DIRECTIONS.
Scan the material below for "simulated", then return each line that contains it.

MATERIALS PROVIDED.

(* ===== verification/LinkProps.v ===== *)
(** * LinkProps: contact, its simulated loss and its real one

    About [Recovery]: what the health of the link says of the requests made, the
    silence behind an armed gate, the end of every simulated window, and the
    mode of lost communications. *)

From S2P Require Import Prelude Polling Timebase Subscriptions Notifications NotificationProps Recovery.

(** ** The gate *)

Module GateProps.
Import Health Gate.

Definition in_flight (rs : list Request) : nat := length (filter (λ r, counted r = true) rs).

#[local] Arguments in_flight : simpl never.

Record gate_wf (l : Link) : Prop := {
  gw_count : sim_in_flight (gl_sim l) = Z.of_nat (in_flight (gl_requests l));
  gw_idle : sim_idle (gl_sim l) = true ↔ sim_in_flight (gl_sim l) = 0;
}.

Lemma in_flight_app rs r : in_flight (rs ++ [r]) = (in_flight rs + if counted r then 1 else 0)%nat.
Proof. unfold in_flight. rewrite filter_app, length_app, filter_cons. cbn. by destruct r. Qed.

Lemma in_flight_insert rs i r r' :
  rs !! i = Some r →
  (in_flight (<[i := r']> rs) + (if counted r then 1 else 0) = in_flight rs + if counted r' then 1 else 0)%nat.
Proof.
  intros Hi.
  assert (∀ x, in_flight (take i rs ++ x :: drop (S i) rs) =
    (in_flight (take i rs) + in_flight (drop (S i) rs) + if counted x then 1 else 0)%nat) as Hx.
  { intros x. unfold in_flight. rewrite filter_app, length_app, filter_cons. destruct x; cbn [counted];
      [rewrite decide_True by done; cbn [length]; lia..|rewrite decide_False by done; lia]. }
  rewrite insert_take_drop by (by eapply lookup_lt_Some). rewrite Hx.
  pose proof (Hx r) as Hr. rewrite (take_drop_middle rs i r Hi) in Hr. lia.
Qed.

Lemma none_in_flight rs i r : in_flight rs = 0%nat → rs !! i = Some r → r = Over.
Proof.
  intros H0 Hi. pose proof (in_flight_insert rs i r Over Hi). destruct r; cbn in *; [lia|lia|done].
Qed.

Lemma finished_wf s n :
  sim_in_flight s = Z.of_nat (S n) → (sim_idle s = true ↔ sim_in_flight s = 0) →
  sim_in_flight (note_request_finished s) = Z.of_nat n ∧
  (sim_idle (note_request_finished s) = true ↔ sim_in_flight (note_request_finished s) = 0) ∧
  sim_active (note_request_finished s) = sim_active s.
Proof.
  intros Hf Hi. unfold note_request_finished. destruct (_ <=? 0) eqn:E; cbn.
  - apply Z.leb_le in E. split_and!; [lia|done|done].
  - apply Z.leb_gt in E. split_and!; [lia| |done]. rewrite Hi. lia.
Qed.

COMPLETED TASK.
(** * LinkProps: contact, its simulated loss and its real one
    silence behind an armed gate, the end of every simulated window, and the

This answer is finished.